KZRT
- Ridgecrest, California; United States;
- Frequency: 93.7 MHz
- Branding: 93ZRT

Programming
- Format: Classic hits
- Affiliations: Compass Media Networks, United Stations Radio Networks

Ownership
- Owner: David Baes

History
- First air date: July 2012
- Former call signs: KKYT (2012–2013); KZFX (2013–2026);

Technical information
- Licensing authority: FCC
- Facility ID: 190406
- Class: A
- ERP: 1,700 watts
- HAAT: −68 meters (−223 ft)
- Transmitter coordinates: 35°37′20″N 117°40′13″W﻿ / ﻿35.62222°N 117.67028°W
- Translator: 107.1 K296DW (Lone Pine)

Links
- Public license information: Public file; LMS;
- Website: www.93zrt.com

= KZRT =

KZRT (93.7 FM, "93ZRT") is a commercial radio station in Ridgecrest, California, United States, broadcasting to the area along US 395 from Ridgecrest to Lone Pine. The station is owned by David Baes and broadcasts a classic hits format.

==History==
The station was first signed on in July 2012 as KKYT and aired a country music format branded "The Coyote". This lasted until September 25, 2013, when the station flipped to classic rock. On November 16, 2013, the station changed its call sign to KZFX. The KZFX call sign had been previously used from 1986 to 1994 by Z107 in Houston, Texas.

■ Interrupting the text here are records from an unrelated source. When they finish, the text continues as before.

(** * Broken-link checker utilities (link_utils.ts)

    A shallow embedding of the pure and array-manipulating parts of
    [packages/synthetics-sdk-broken-links/src/link_utils.ts]:

    - [checkStatusPassing]    (status evaluation),
    - [isHTTPResponse]        (run-time shape check),
    - [shouldGoToBlankPage]   (fragment-navigation test),
    - [parseFollowedLinks]    (aggregation of per-link results),
    - [shuffleAndTruncate]    (selection of the links to follow).

    JavaScript numbers that the code only uses as integers (status codes,
    counters, limits, indices) are [Z]; optional fields ([T | undefined])
    are [option T]; strings are [string] (sequences of 8-bit characters,
    which covers URLs); arrays are [list]s, and, where aliasing matters,
    references into a store of arrays.  The results of [Math.random] and the
    order [Array.prototype.sort] produces with an inconsistent comparator
    are inputs of the model. *)

From Stdlib Require Import ZArith QArith.
From stdpp Require Import gmap strings list.

Local Open Scope Z_scope.

(** ** JavaScript helpers shared by the functions below *)

(** [x ?? d] on an optional number. *)
Definition nullish {A} (x : option A) (d : A) : A :=
  match x with Some v => v | None => d end.

Infix "??" := nullish (at level 45, left associativity).

(** Truthiness of an optional boolean field: [undefined] is falsy. *)
Definition truthy (b : option bool) : bool :=
  match b with Some true => true | _ => false end.

(** ** StatusEvaluator: [checkStatusPassing] *)

Module StatusEvaluator.

(** Modelled from the spec: the enum [ResponseStatusCode_StatusClass] is
    imported from the API package and its declaration is not part of this
    source file.  The five members the code names are kept by name; every
    other member of the enum (the switch sends all of them to [default]) is
    [STATUS_CLASS_OTHER]. *)
Inductive ResponseStatusCode_StatusClass : Set :=
  | STATUS_CLASS_1XX
  | STATUS_CLASS_2XX
  | STATUS_CLASS_3XX
  | STATUS_CLASS_4XX
  | STATUS_CLASS_5XX
  | STATUS_CLASS_OTHER.
Lemma foldM_add_vrf_keeps (vrflist : list value) (g g' : globals) :
  foldM add_vrf g vrflist = Normal g' →
  elem_id_name g' = elem_id_name g ∧ elem_name_id g' = elem_name_id g
  ∧ elemid_siteid g' = elemid_siteid g
  ∧ element_interfaces_by_id g' = element_interfaces_by_id g
  ∧ element_interfaces_by_name g' = element_interfaces_by_name g.
Proof.
  revert g. induction vrflist as [|vrf l IH]; intros g Hf.
  - cbn in Hf. by simplify_eq.
  - cbn [foldM] in Hf. unfold mbind, outcome_bind in Hf.
    destruct (add_vrf g vrf) as [g1| |] eqn:H1; try done.
    destruct (add_vrf_keeps _ _ _ H1) as (A1 & A2 & A3 & A4 & A5).
    destruct (IH _ Hf) as (B1 & B2 & B3 & B4 & B5). repeat split; congruence.
Qed.

Lemma add_vrf_total (g : globals) (vrf : value) :
  wf_named vrf = true → ∃ g', add_vrf g vrf = Normal g'.
Proof.
  unfold wf_named, add_vrf, mbind, outcome_bind, hash, hashable.
  destruct (getitem vrf "name") as [name| |]; try done.
  destruct (getitem vrf "id") as [id| |]; try done.
  destruct (to_key id) as [k|]; try done.
  destruct (to_key name) as [kn|]; try done. eauto.
Qed.

Lemma interfaces_added_for_refl (k : pykey) (g : globals) :
  interfaces_added_for k g g.
Proof. by repeat split. Qed.

Lemma interfaces_added_for_trans (k : pykey) (g1 g2 g3 : globals) :
  interfaces_added_for k g1 g2 → interfaces_added_for k g2 g3 →
  interfaces_added_for k g1 g3.
Proof.
  intros ((A1 & A2 & A3 & A4 & A5) & Af & Ai & An)
         ((B1 & B2 & B3 & B4 & B5) & Bf & Bi & Bn).
  split; [|split; [|split]].
  - repeat split; congruence.
  - intros k' Hne. destruct (Af k' Hne) as [<- <-]. by apply Bf.
  - eauto.
  - eauto.
Qed.

Lemma add_interface_added (k : pykey) (g g' : globals) (intf : value) :
  add_interface k g intf = Normal g' → interfaces_added_for k g g'.
Proof.
  unfold add_interface, mbind, outcome_bind, hash.
  destruct (getitem intf "name") as [name| |]; try done.
  destruct (element_interfaces_by_id g !! k) as [t|] eqn:Ht; try done.
  destruct (getitem intf "id") as [id| |]; try done.
  destruct (to_key id) as [ki|]; try done.
  destruct (element_interfaces_by_name g !! k) as [tn|] eqn:Htn; try done.
  destruct (to_key name) as [kn|]; try done.
  intros H. simplify_eq. split; [by repeat split|]. cbn. split; [|split].
  - intros k' Hne. by rewrite !lookup_insert_ne.
  - intros _. by rewrite lookup_insert_eq.
  - intros _. by rewrite lookup_insert_eq.
Qed.

Lemma foldM_add_interface_added (k : pykey) (l : list value) (g g' : globals) :
  foldM (add_interface k) g l = Normal g' → interfaces_added_for k g g'.
Proof.
  revert g. induction l as [|intf l IH]; intros g Hf.
  - cbn in Hf. simplify_eq. apply interfaces_added_for_refl.
  - cbn [foldM] in Hf. unfold mbind, outcome_bind in Hf.
    destruct (add_interface k g intf) as [g1| |] eqn:H1; try done.
    eapply interfaces_added_for_trans; [by eapply add_interface_added|by apply IH].
Qed.

Lemma add_interface_total (k : pykey) (g : globals) (intf : value) :
  wf_named intf = true →
  is_Some (element_interfaces_by_id g !! k) →
  is_Some (element_interfaces_by_name g !! k) →
  ∃ g', add_interface k g intf = Normal g'.
Proof.
  unfold wf_named, add_interface, mbind, outcome_bind, hash, hashable.
  intros Hwf [t ->] [tn ->].
  destruct (getitem intf "name") as [name| |]; try done.
  destruct (getitem intf "id") as [id| |]; try done.
  destruct (to_key id) as [ki|]; try done.
  destruct (to_key name) as [kn|]; try done. eauto.
Qed.

Lemma foldM_add_interface_total (k : pykey) (l : list value) (g : globals) :
  Forall (fun intf => wf_named intf = true) l →
  is_Some (element_interfaces_by_id g !! k) →
  is_Some (element_interfaces_by_name g !! k) →
  ∃ g', foldM (add_interface k) g l = Normal g'.
Proof.
  intros Hl. revert g. induction Hl as [|intf l Hx _ IH]; intros g Hi Hn;
    cbn [foldM]; [eauto|].
  destruct (add_interface_total k g intf Hx Hi Hn) as [g1 H1]. rewrite H1.
  destruct (add_interface_added _ _ _ _ H1) as (_ & _ & Hi1 & Hn1).
  apply IH; eauto.
Qed.

Section CreateDicts.
Context {Ctl : Type}.
Variable api : Ctl → call → Ctl * response.
Implicit Types w : @world Ctl.

Lemma bind_Normal_inv {A B} (m : M A) (f : A → M B) w w' (b : B) :
  (m ≫= f) w = (w', Normal b) →
  ∃ w1 a, m w = (w1, Normal a) ∧ f a w1 = (w', Normal b).
Proof.
  unfold mbind, M_bind. destruct (m w) as [w1 [a|x|c]]; try done. eauto.
Qed.

Lemma interfaces_loaded_refl (g : globals) : interfaces_loaded api g g.
Proof. by repeat split. Qed.

Lemma interfaces_loaded_trans (g1 g2 g3 : globals) :
  interfaces_loaded api g1 g2 → interfaces_loaded api g2 g3 →
  interfaces_loaded api g1 g3.
Proof.
  intros ((A1 & A2 & A3 & A4 & A5) & Ai & An & Au)
         ((B1 & B2 & B3 & B4 & B5) & Bi & Bn & Bu).
  split; [|split; [|split]].
  - repeat split; congruence.
  - eauto.
  - eauto.
  - intros k Hk. destruct (Au k Hk) as [<- <-]. apply Bu.
    destruct Hk as [?|Hs]; [by left|]. right. unfold siteless in *. by rewrite A3.
Qed.

Lemma interfaces_added_loaded (k : pykey) (g g' : globals) :
  interfaces_added_for k g g' →
  ¬ listing_fails api k → ¬ siteless g k →
  interfaces_loaded api g g'.
Proof.
  intros (Hsame & Hf & Hi & Hn) Hnf Hns. split; [done|]. split; [|split].
  - intros k'. destruct (decide (k' = k)) as [->|Hne]; [done|].
    by destruct (Hf k' Hne) as [-> _].
  - intros k'. destruct (decide (k' = k)) as [->|Hne]; [done|].
    by destruct (Hf k' Hne) as [_ ->].
  - intros k' Hk'. apply Hf. intros ->. by destruct Hk'.
Qed.

(** One turn of the interface loop. *)
Lemma load_element_interfaces_loaded (g g' : globals) (it : value * value) w w' :
  load_element_interfaces api g it w = (w', Normal g') →
  interfaces_loaded api g g'.
Proof.
  destruct it as [o name]. unfold load_element_interfaces, tbl_get, hash.
  destruct (to_key o) as [k|] eqn:Hk; [|done]. cbn [mbind outcome_bind].
  rewrite bind_lift_Normal.
  destruct (truthy (default VNone (elemid_siteid g !! k))) eqn:Hs.
  - rewrite bind_request. cbn [ctl trace].
    destruct (cgx_status _) eqn:Hst.
    + rewrite bind_lift_Normal. unfold lift.
      destruct (foldM (add_interface k) g _) as [g1| |] eqn:Hf; try done.
      intros H. simplify_eq.
      apply (interfaces_added_loaded k); [by eapply foldM_add_interface_added| |].
      * intros Hfail. rewrite (Hfail _ _ _ Hk) in Hst. done.
      * unfold siteless. by rewrite Hs.
    + rewrite bind_print, bind_jd_detailed. unfold mret, M_ret.
      intros H. simplify_eq. apply interfaces_loaded_refl.
  - rewrite bind_print. unfold mret, M_ret. intros H. simplify_eq.
    apply interfaces_loaded_refl.
Qed.

Lemma load_element_interfaces_total (g : globals) (o name : value) (k : pykey) w :
  (∀ c site_id x,
     Forall (fun intf => wf_named intf = true)
       (items (api c (GetInterfaces site_id x)).2)) →
  to_key o = Some k →
  is_Some (element_interfaces_by_id g !! k) →
  is_Some (element_interfaces_by_name g !! k) →
  ∃ w' g', load_element_interfaces api g (o, name) w = (w', Normal g').
Proof.
  intros Hwf Hk Hi Hn. unfold load_element_interfaces, tbl_get, hash.
  rewrite Hk. cbn [mbind outcome_bind]. rewrite bind_lift_Normal.
  destruct (truthy _).
  - rewrite bind_request. cbn [ctl trace]. destruct (cgx_status _).
    + rewrite bind_lift_Normal. unfold lift.
      match goal with
      | |- context [foldM (add_interface k) g ?l] =>
          destruct (foldM_add_interface_total k l g (Hwf _ _ _) Hi Hn) as [g' ->]
      end. eauto.
    + rewrite bind_print, bind_jd_detailed. unfold mret, M_ret. eauto.
  - rewrite bind_print. unfold mret, M_ret. eauto.
Qed.

Lemma for_fold_interfaces_loaded (l : list (value * value)) (g g' : globals) w w' :
  for_fold (load_element_interfaces api) g l w = (w', Normal g') →
  interfaces_loaded api g g'.
Proof.
  revert g w. induction l as [|it l IH]; intros g w; cbn [for_fold].
  - intros H. cbv in H. simplify_eq. apply interfaces_loaded_refl.
  - intros H. apply bind_Normal_inv in H as (w1 & g1 & H1 & H2).
    eapply interfaces_loaded_trans;
      [by eapply load_element_interfaces_loaded|by eapply IH].
Qed.


Lemma load_elements_Normal (g g1 : globals) w w1 :
  load_elements api g w = (w1, Normal g1) →
  cgx_status (api (ctl w) GetElements).2 = true
  ∧ foldM add_element g (items (api (ctl w) GetElements).2) = Normal g1.
Proof.
  unfold load_elements. rewrite bind_request. cbn [ctl trace].
  destruct (cgx_status _).
  - unfold lift. intros H. by simplify_eq.
  - rewrite bind_print, bind_jd_detailed. unfold sys_exit, lift. done.
Qed.


Lemma load_vrfs_Normal (g g1 : globals) w w1 :
  load_vrfs api g w = (w1, Normal g1) →
  cgx_status (api (ctl w) GetVrfcontexts).2 = true
  ∧ foldM add_vrf g (items (api (ctl w) GetVrfcontexts).2) = Normal g1.
Proof.
  unfold load_vrfs. rewrite bind_request. cbn [ctl trace].
  destruct (cgx_status _).
  - unfold lift. intros H. by simplify_eq.
  - rewrite bind_print, bind_jd_detailed. unfold sys_exit, lift. done.
Qed.


Lemma elements_ok_initial : elements_ok initial_globals.
Proof.
  split.
  - intros k o name H. by apply elem_of_nil in H.
  - intros kn id H. cbn in H. by rewrite lookup_empty in H.
Qed.



End CreateDicts.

In December 2025, the station went silent, citing transmitter amplifier pallet failure. It was purchased the next month by David Baes for $20,000. Baes simultaneously bought the facility's associated translator. The call sign was changed to KZRT on January 23, 2026. Under Baes, the station broadcasts a mix of songs from the 1980s to 2000s.